You have to want to not feel the pain. you may be have to work at it, quite a bit at that. That work could last for months, years, there's no set of time that it takes to get over the pain of a heartbreak. You have to want happiness for yourself. 100 people can tell you that it's going to be okay, or that it'll heal in time, but honestly healing is on your own time. You have to want to, and believe that you can really let it go. Remember that you came into this world one by one, and you will leave just the same, you don't need anyone to complete you. You are already complete by yourself, you are valuable and that's where that self love comes in to play.
Don't go rushing into a relationship, or hook up just to get over an ex because honey, that is just like putting a bandaid on a cut. Eventually you're going to have to give the cut oxygen so it can scab and completely heal. It might numb the pain for a while, but it won't heal the way you need it to heal. Allow yourself to be in your feelings, its okay to feel things, that is when you are actually the strongest when you allow yourself to feel out your feelings and process those emotions. Don't hurt someone else along the way. Why make someone feel the way you have felt, in a sense of hurt? It can be so damn destructive so please, just don't do it. instead lean on those support systems, the friends you have in your corner. Try a new hobby, go on dates with yourself, be the strong bad ass person that you are. Give yourself grace and know that not everyone is going to always understand.

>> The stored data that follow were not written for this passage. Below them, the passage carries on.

(** * nextjs-brand: a shallow embedding of [src/index.ts]

    [createBrandConfig] merges branding, regional and localisation options
    with environment variables and built-in defaults, and returns the
    aggregate [CONFIG] together with three helpers: the translation lookup
    [t] and the locale-cookie writer and reader.

    The embedding follows the TypeScript source function by function.
    - Values of type [any] (translation dictionaries, custom configuration)
      are [JsVal]; objects used as dictionaries are [gmap string JsVal].
    - A property read on [undefined] or [null], or one that runs a
      throwing accessor of a built-in function, raises a [TypeError], and a
      reference to a missing global a [ReferenceError]; these are the ways
      the code can throw, and they are modelled by [Result].
    - Strings are sequences of code units, written with [string]
      (8-bit units; no property below depends on the width of a unit).
    - The host is explicit: [process.env] is a finite map, the built-in
      prototype objects are an instance of [Realm], and the ambient
      [document] is an optional cookie store that is passed as state. *)

From Stdlib Require Import ZArith Lia Bool Ascii String List.
From stdpp Require Import base option list gmap strings fin_maps.

Local Open Scope string_scope.

(** ** Strings as the JavaScript library sees them *)

Module JsString.

(** [s.startsWith(p)] *)
Definition startsWith (p s : string) : bool := String.prefix p s.

Definition cons_head (c : ascii) (l : list string) : list string :=
  match l with
  | [] => [String c ""]
  | h :: rest => String c h :: rest
  end.

(** The scan behind [s.split(sep)] for a non-empty separator: at each
    position, a match of [sep] closes the current piece and the scan
    resumes after it ([skip] counts the code units of the match still to
    be passed over). *)
Fixpoint split_from (sep : string) (skip : nat) (s : string) : list string :=
  match s with
  | "" => [""]
  | String c s' =>
      match skip with
      | S k => split_from sep k s'
      | O =>
          if String.prefix sep s
          then "" :: split_from sep (Nat.pred (String.length sep)) s'
          else cons_head c (split_from sep 0 s')
      end
  end.

(** [s.split(sep)] *)
Definition split (sep s : string) : list string := split_from sep 0 s.

(** [rows.join(sep)] *)
Fixpoint join (sep : string) (rows : list string) : string :=
  match rows with
  | [] => ""
  | [r] => r
  | r :: rest => r +:+ sep +:+ join sep rest
  end.

(** [c] occurs in [s] *)
Fixpoint has_char (c : ascii) (s : string) : bool :=
  match s with
  | "" => false
  | String a s' => Ascii.eqb a c || has_char c s'
  end.

(** The text before and after the first occurrence of [c]. *)
Fixpoint cut (c : ascii) (s : string) : option (string * string) :=
  match s with
  | "" => None
  | String a s' =>
      if Ascii.eqb a c then Some ("", s')
      else match cut c s' with
           | Some (l, r) => Some (String a l, r)
           | None => None
           end
  end.

Definition is_space (c : ascii) : bool :=
  Ascii.eqb c " " || Ascii.eqb c "009".

Fixpoint trim_start (s : string) : string :=
  match s with
  | String c s' => if is_space c then trim_start s' else s
  | "" => ""
  end.

Fixpoint trim_end (s : string) : string :=
  match s with
  | "" => ""
  | String c s' =>
      match trim_end s' with
      | "" => if is_space c then "" else String c ""
      | r => String c r
      end
  end.

Definition trim (s : string) : string := trim_end (trim_start s).

Definition digit_of (c : ascii) : option nat :=
  let n := nat_of_ascii c in
  if (48 <=? n)%nat && (n <=? 57)%nat then Some (n - 48)%nat else None.

Fixpoint digits_from (acc : nat) (s : string) : option nat :=
  match s with
  | "" => Some acc
  | String c s' =>
      match digit_of c with
      | Some d => digits_from (10 * acc + d) s'
      | None => None
      end
  end.

(** The index a property key denotes when it is a canonical numeric
    string: decimal digits with no sign and no leading zero. *)
Definition array_index (p : string) : option nat :=
  match p with
  | "" => None
  | String c rest =>
      if Ascii.eqb c "0" then (if String.eqb rest "" then Some 0%nat else None)
      else digits_from 0 p
  end.

End JsString.

(** ** Values *)

(** The values a caller can store in a dictionary or in [customConfig]:
    JSON data, plus [JHost] for the host's own objects (the built-in
    functions and prototype objects that a property read can reach).
    [JNum] carries the integers; a fraction behaves like a non-zero integer
    and NaN like zero in every operation used here. *)
#[local] Unset Elimination Schemes.
Inductive JsVal : Type :=
| JUndef
| JNull
| JBool (b : bool)
| JNum (n : Z)
| JStr (s : string)
| JArr (elems : list JsVal)
| JObj (props : gmap string JsVal)
| JHost (id : nat).
#[local] Set Elimination Schemes.

(** The errors the code can raise: a property read on [undefined] or
    [null], and a reference to a global that does not exist. *)
Inductive Error : Type :=
| TypeError
| ReferenceError.

(** The outcome of an expression that may throw. *)
Inductive Result (A : Type) : Type :=
| Ok (a : A)
| Throw (e : Error).
Arguments Ok {A} a.
Arguments Throw {A} e.

#[global] Instance Result_ret : MRet Result := fun _ a => Ok a.
#[global] Instance Result_bind : MBind Result := fun _ _ k r =>
  match r with
  | Ok a => k a
  | Throw e => Throw e
  end.

(** [v === undefined || v === null] *)
Definition is_nullish (v : JsVal) : bool :=
  match v with
  | JUndef | JNull => true
  | _ => false
  end.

If someone has left you, it is not a " you " problem. it is their problem, and understand that everyone grows, sometimes together and sometimes apart. That is more than okay, its the way you go about things. Do not sit around asking yourself why to questions you may never get the answers to. As hard as it seems, easier said than done, let that shit go. Holding onto it does not bring you peace. Stop lurking on their instagram, or checking on their socials. cut contact for a while. Maybe that person and you can talk things out eventually but if that isn't the case, let it go. Open that new chapter and don't block your blessings because you're still stuck on what could, should, would have been. In my honest opinion, its a waste of your time when you could be being productive on something else, or doing something that you are passionate about, spending time with your family, time goes by so damn fast, don't stay waiting around. Learn to be alright with closing chapters in your story.
Hurt people, hurt people. It is what it is - Forgive even when there isn't an apology. It is only going to bring you peace from the situation. Again, that could be from a friendship, a relationship, any wrong that someone has done. Also, if someone has hurt you, let them know because sometimes, they just aren't aware but again, you can't make anyone be sorry but you can learn from the situation and let it go. Love yourself enough to want to move forward, and better yourself.
Overall: do what is best for you and heal at your own pace
I wish nothing but the best for you,
Aspen
*Disclaimer* I am not a counselor, therapist, or anything, I am just giving my advice, and some words from the heart on the subject.